Patients and their families naturally want the strongest drug to reduce pain, but taking opioids at the acute stage risks a long-term dependency, and the pain may not even subside, Perrone said.

"We need to change the paradigm," she said. "You don't want someone to start opioids for a finger fracture."

A key question is whether imposing pill limits could have the unintended consequence of boosting heroin use, as the physicians lobby argues.

The idea is that because prescription opioids and heroin are pharmacologically similar and can produce similar highs, limiting the availability of one drug will increase demand for the other.

Some research suggests that correlation is misleading.

For example, a comprehensive review last year in the New England Journal of Medicine concluded that heroin use began to rise before "policy-driven reductions" in the availability of prescription opioids were "robustly implemented," making "a causal link unlikely."

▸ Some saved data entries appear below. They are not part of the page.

(** [bytes[index]] *)
Definition span_at (bytes : list Z) (index : Z) : Z := if index <? lenZ bytes then nthZ bytes index else outside bytes index.
(* [src/os/proc/elf_loader.cpp] [read_u16_le] *)
Definition read_u16_le (bytes : list Z) (offset : Z) : Z :=
  Z.lor (span_at bytes offset) (Z.shiftl (span_at bytes (add64 offset 1)) 8) `mod` 65536.
(* [src/os/proc/elf_loader.cpp] [read_u32_le] *)
Definition read_u32_le (bytes : list Z) (offset : Z) : Z :=
  foldl (fun value byte_index => Z.lor value (Z.shiftl (span_at bytes (add64 offset byte_index)) (byte_index * 8))) 0 (seqZ 0 4).
(* [src/os/proc/elf_loader.cpp] [read_u64_le] *)
Definition read_u64_le (bytes : list Z) (offset : Z) : Z :=
  foldl (fun value byte_index => Z.lor value (Z.shiftl (span_at bytes (add64 offset byte_index)) (byte_index * 8))) 0 (seqZ 0 8).

(* [src/os/proc/elf_loader.cpp] [validate_elf_ident] *)
Definition validate_elf_ident (file_bytes : list Z) : res unit :=
  throw_when (lenZ file_bytes <? 64) invalid_argument ≫= fun _ =>
  throw_when (negb (span_at file_bytes 0 =? 0x7F) || negb (span_at file_bytes 1 =? 0x45) ||
    negb (span_at file_bytes 2 =? 0x4C) || negb (span_at file_bytes 3 =? 0x46)) invalid_argument ≫= fun _ =>
  throw_when (negb (span_at file_bytes 4 =? 2)) invalid_argument ≫= fun _ =>
  throw_when (negb (span_at file_bytes 5 =? 1)) invalid_argument ≫= fun _ =>
  throw_when (negb (span_at file_bytes 6 =? 1)) invalid_argument.
(* [src/os/proc/elf_loader.cpp] [read_elf_header] *)
Definition read_elf_header (file_bytes : list Z) : res Elf64Header :=
  validate_elf_ident file_bytes ≫= fun _ =>
  throw_when (negb (read_u16_le file_bytes 16 =? 2)) invalid_argument ≫= fun _ =>
  throw_when (negb (read_u16_le file_bytes 18 =? 0x3E)) invalid_argument ≫= fun _ =>
  throw_when (negb (read_u32_le file_bytes 20 =? 1)) invalid_argument ≫= fun _ =>
  throw_when (negb (read_u16_le file_bytes 52 =? 64)) invalid_argument ≫= fun _ =>
  throw_when (negb (read_u16_le file_bytes 54 =? 56)) invalid_argument ≫= fun _ =>
  let header := mkElfHeader (read_u64_le file_bytes 24) (read_u64_le file_bytes 32) (read_u16_le file_bytes 54) (read_u16_le file_bytes 56) in
  throw_when (program_header_count header =? 0) invalid_argument ≫= fun _ =>
  checked_multiply_u64 (program_header_entry_size header) (program_header_count header) ≫= fun program_header_table_bytes =>
  require_file_range file_bytes (program_header_offset header) program_header_table_bytes ≫= fun _ =>
  Ok header.
(* [src/os/proc/elf_loader.cpp] [read_program_header] *)
Definition read_program_header (bytes : list Z) : Elf64ProgramHeader :=
  mkProgramHeader (read_u32_le bytes 0) (read_u32_le bytes 4) (read_u64_le bytes 8) (read_u64_le bytes 16)
    (read_u64_le bytes 32) (read_u64_le bytes 40) (read_u64_le bytes 48).

(** ** Segments *)

(* [src/os/proc/elf_loader.cpp] [program_header_is_executable] *)
Definition program_header_is_executable (header : Elf64ProgramHeader) : bool := negb (Z.land (ph_flags header) (Z.shiftl 1 0) =? 0).
(* [src/os/proc/elf_loader.cpp] [program_header_is_writable] *)
Definition program_header_is_writable (header : Elf64ProgramHeader) : bool := negb (Z.land (ph_flags header) (Z.shiftl 1 1) =? 0).
(* [src/os/proc/elf_loader.cpp] [permissions_from_program_header] *)
Definition permissions_from_program_header (header : Elf64ProgramHeader) : res PagePermissions :=
  throw_when (program_header_is_writable header && program_header_is_executable header) invalid_argument ≫= fun _ =>
  if program_header_is_writable header then Ok user_read_write_no_execute
  else if program_header_is_executable header then Ok user_read_only_execute
  else Ok (mkPermissions false true false).
(* [src/os/proc/elf_loader.cpp] [validate_load_program_header] *)
Definition validate_load_program_header (file_bytes : list Z) (header : Elf64ProgramHeader) : res unit :=
  throw_when (ph_memory_size header =? 0) invalid_argument ≫= fun _ =>
  throw_when (ph_memory_size header <? ph_file_size header) invalid_argument ≫= fun _ =>
  throw_when (negb (ph_alignment header =? 0) && negb (is_power_of_two (ph_alignment header))) invalid_argument ≫= fun _ =>
  throw_when (negb (is_page_aligned (ph_virtual_address header))) invalid_argument ≫= fun _ =>
  require_file_range file_bytes (ph_offset header) (ph_file_size header) ≫= fun _ =>
  align_up (ph_memory_size header) ≫= fun mapped_size =>
  throw_when (negb (is_user_range (ph_virtual_address header) mapped_size)) out_of_range ≫= fun _ =>
  permissions_from_program_header header ≫= fun _ => Ok tt.
(* [src/os/proc/elf_loader.cpp] [make_load_segment] *)
Definition make_load_segment (file_bytes : list Z) (header : Elf64ProgramHeader) : res Elf64LoadSegment :=
  validate_load_program_header file_bytes header ≫= fun _ =>
  file_subspan file_bytes (ph_offset header) (ph_file_size header) ≫= fun segment_bytes =>
  align_up (ph_memory_size header) ≫= fun memory_size =>
  permissions_from_program_header header ≫= fun permissions =>
  make_segment (ph_virtual_address header) segment_bytes memory_size permissions ≫= fun segment =>
  Ok (mkLoadSegment segment (program_header_is_executable header)).
(* [src/os/proc/elf_loader.cpp] [executable_image_for_entry] *)
Definition executable_image_for_entry (load : Elf64LoadSegment) (entry_point : Z) : res (option ExecutableImage) :=
  let segment := load_segment load in
  if negb (load_executable load) || negb (segment_contains segment entry_point) then Ok None
  else
    let entry_offset := sub64 entry_point (segment_address segment) in
    throw_when (lenZ (segment_bytes segment) <=? entry_offset) invalid_argument ≫= fun _ =>
    Ok (Some (mkImage (segment_bytes segment) (segment_address segment))).

(** ** Loading *)

(** The local variables of the loop. *)
Record Loading : Set := mkLoading { program : UserProgram; executable_image : option ExecutableImage; load_segment_count : Z }.
(* [src/os/proc/elf_loader.cpp] [Elf64Loader::load] [421-434] *)
Definition add_program_header (file_bytes : list Z) (entry_point : Z) (program_header : Elf64ProgramHeader) (l : Loading) : res Loading :=
  if negb (ph_type program_header =? 1) then Ok l
  else
    make_load_segment file_bytes program_header ≫= fun segment =>
    executable_image_for_entry segment entry_point ≫= fun entry_image =>
    let '(program', added) := add_segment (load_segment segment) (program l) in
    added ≫= fun _ =>
    Ok (mkLoading program'
      (match entry_image with Some i => Some i | None => executable_image l end) (load_segment_count l + 1)).
(* [src/os/proc/elf_loader.cpp] [Elf64Loader::load] [404-420] *)
Definition load_program_header (file_bytes : list Z) (header : Elf64Header) (program_header_index : Z) (l : Loading) : res Loading :=
  checked_multiply_u64 program_header_index (program_header_entry_size header) ≫= fun table_offset =>
  checked_add_u64 (program_header_offset header) table_offset ≫= fun program_header_offset =>
  file_subspan file_bytes program_header_offset 56 ≫= fun program_header_bytes =>
  add_program_header file_bytes (elf_entry_point header) (read_program_header program_header_bytes) l.
Fixpoint load_program_headers (file_bytes : list Z) (header : Elf64Header) (indices : list Z) (l : Loading) : res Loading :=
  match indices with
  | [] => Ok l
  | index :: rest => load_program_header file_bytes header index l ≫= load_program_headers file_bytes header rest
  end.
(* [src/os/proc/elf_loader.cpp] [Elf64Loader::load] *)
Definition load (file_bytes : list Z) : res LoadedUserExecutable :=
  read_elf_header file_bytes ≫= fun header =>
  make_program (elf_entry_point header) ≫= fun program0 =>
  load_program_headers file_bytes header (seqZ 0 (program_header_count header)) (mkLoading program0 None 0) ≫= fun l =>
  throw_when (load_segment_count l =? 0) invalid_argument ≫= fun _ =>
  match executable_image l with
  | Some image => if entry_point_is_executable (program l) then Ok (mkLoaded (program l) image) else Throw invalid_argument
  | None => Throw invalid_argument
  end.
End reading.

(** ** Reading is within the file *)

Definition bytes_ok (l : list Z) : Prop := Forall (fun b => 0 <= b < 256) l /\ lenZ l < W64.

Rather, the report found, increased rates of heroin use were likely driven by its cheap cost and accessibility.

Alexander, the Johns Hopkins expert, said reducing prescription opioids "and expanding treatment capacity for heroin are not mutually exclusive."

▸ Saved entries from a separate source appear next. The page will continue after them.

(** ** The stack *)

(* [src/os/proc/user_loader.cpp] [write_user_byte] *)
Definition write_user_byte (virtual_address value : Z) : LM unit :=
  on_ld_space (page_translation virtual_address AccessKind.WRITE Ring.RING3) ≫= fun translation =>
  on_ld_bus (bus_write_M (translation_translate translation virtual_address) Size.BYTE value).
(* [src/os/proc/user_loader.cpp] [write_user_qword] *)
Definition write_user_qword (virtual_address value : Z) : LM unit :=
  for_each (seqZ 0 8) (fun byte_index =>
    let byte_value := Z.land (Z.shiftr value (byte_index * 8)) 255 in
    write_user_byte (add64 virtual_address byte_index) byte_value).
(* [src/os/proc/user_loader.cpp] [write_user_c_string] *)
Definition write_user_c_string (virtual_address : Z) (string : list Z) : LM unit :=
  for_each (seqZ 0 (lenZ string)) (fun byte_index =>
    write_user_byte (add64 virtual_address byte_index) (nthZ string byte_index)) ≫= fun _ =>
  write_user_byte (add64 virtual_address (lenZ string)) 0.
(** The loop from the last entry down; [cursor] is returned with the pointers. *)
(* [src/os/proc/user_loader.cpp] [write_user_strings] [167-187] *)
Fixpoint write_strings_loop (entries : list (list Z)) (stack_bottom : Z) (reverse_index : nat) (cursor : Z) (pointers : list Z) : LM (list Z * Z) :=
  match reverse_index with
  | O => mret (pointers, cursor)
  | S entry_index =>
      let entry := nth entry_index entries [] in
      throw_if (lenZ entry =? W64 - 1) length_error ≫= fun _ =>
      let byte_count := add64 (lenZ entry) 1 in
      match stack_subtract stack_bottom cursor byte_count with
      | None => throw length_error
      | Some string_address =>
          write_user_c_string string_address entry ≫= fun _ =>
          write_strings_loop entries stack_bottom entry_index string_address (<[entry_index := string_address]> pointers)
      end
  end.
(* [src/os/proc/user_loader.cpp] [write_user_strings] *)
Definition write_user_strings (entries : list (list Z)) (stack_bottom cursor : Z) : LM (list Z * Z) :=
  write_strings_loop entries stack_bottom (length entries) cursor (replicate (length entries) 0).
(** The cursor after the entry is returned. *)
(* [src/os/proc/user_loader.cpp] [write_pointer_table_entry] *)
Definition write_pointer_table_entry (cursor value : Z) : LM Z :=
  write_user_qword cursor value ≫= fun _ => mret (add64 cursor 8).
(* [src/os/proc/user_loader.cpp] [write_pointer_array] *)
Fixpoint write_pointer_array (cursor : Z) (pointers : list Z) : LM Z :=
  match pointers with
  | [] => mret cursor
  | pointer :: rest => write_pointer_table_entry cursor pointer ≫= fun cursor => write_pointer_array cursor rest
  end.
(* [src/os/proc/user_loader.cpp] [write_initial_user_stack] *)
Definition write_initial_user_stack (stack_bottom : Z) (a : UserProgramArguments) : LM Z :=
  write_user_strings (environment a) stack_bottom ADDRESS_LAYOUT_USER_STACK_TOP ≫= fun '(environment_pointers, string_cursor) =>
  write_user_strings (arguments a) stack_bottom string_cursor ≫= fun '(argument_pointers, string_cursor) =>
  lift (fun _ => pointer_table_byte_count (argument_count a) (environment_count a)) ≫= fun table_byte_count =>
  match stack_subtract stack_bottom string_cursor table_byte_count with
  | None => throw length_error
  | Some raw_frame_start =>
      let frame_start := align_down_to_user_stack_alignment raw_frame_start in
      throw_if (frame_start <? stack_bottom) length_error ≫= fun _ =>
      write_pointer_table_entry frame_start (argument_count a) ≫= fun table_cursor =>
      write_pointer_array table_cursor argument_pointers ≫= fun table_cursor =>
      write_pointer_table_entry table_cursor 0 ≫= fun table_cursor =>
      write_pointer_array table_cursor environment_pointers ≫= fun table_cursor =>
      write_pointer_table_entry table_cursor 0 ≫= fun _ =>
      mret frame_start
  end.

Mishael Azam, senior manager for legislative affairs for the Medical Society of New Jersey, said that instead of imposing new prescription mandates, the state should see whether other recently enacted laws are effective in combating the epidemic.

One law, passed in 2015, requires pharmacies and prescribers to educate patients how to properly store and dispose of unused prescription drugs. "That could really nip the problem in the bud if people are much more conscious about counting their pills" and ensure others don't use them, Azam said.

She noted that of the people who misuse prescription painkillers, only about 20 percent received them from a doctor. Christie's plan punishes the vast majority who use opioids responsibly, she said.

Alexander said that missed the point.

Half of those who abuse the drugs report getting them from a friend or relative, according to 2013-14 National Survey on Drug Use and Health.

"Many prescriptions may be written for clinically appropriate purposes and still inadvertently contribute to the epidemic because they go unused and ultimately are given or sold to friends or family members," he said.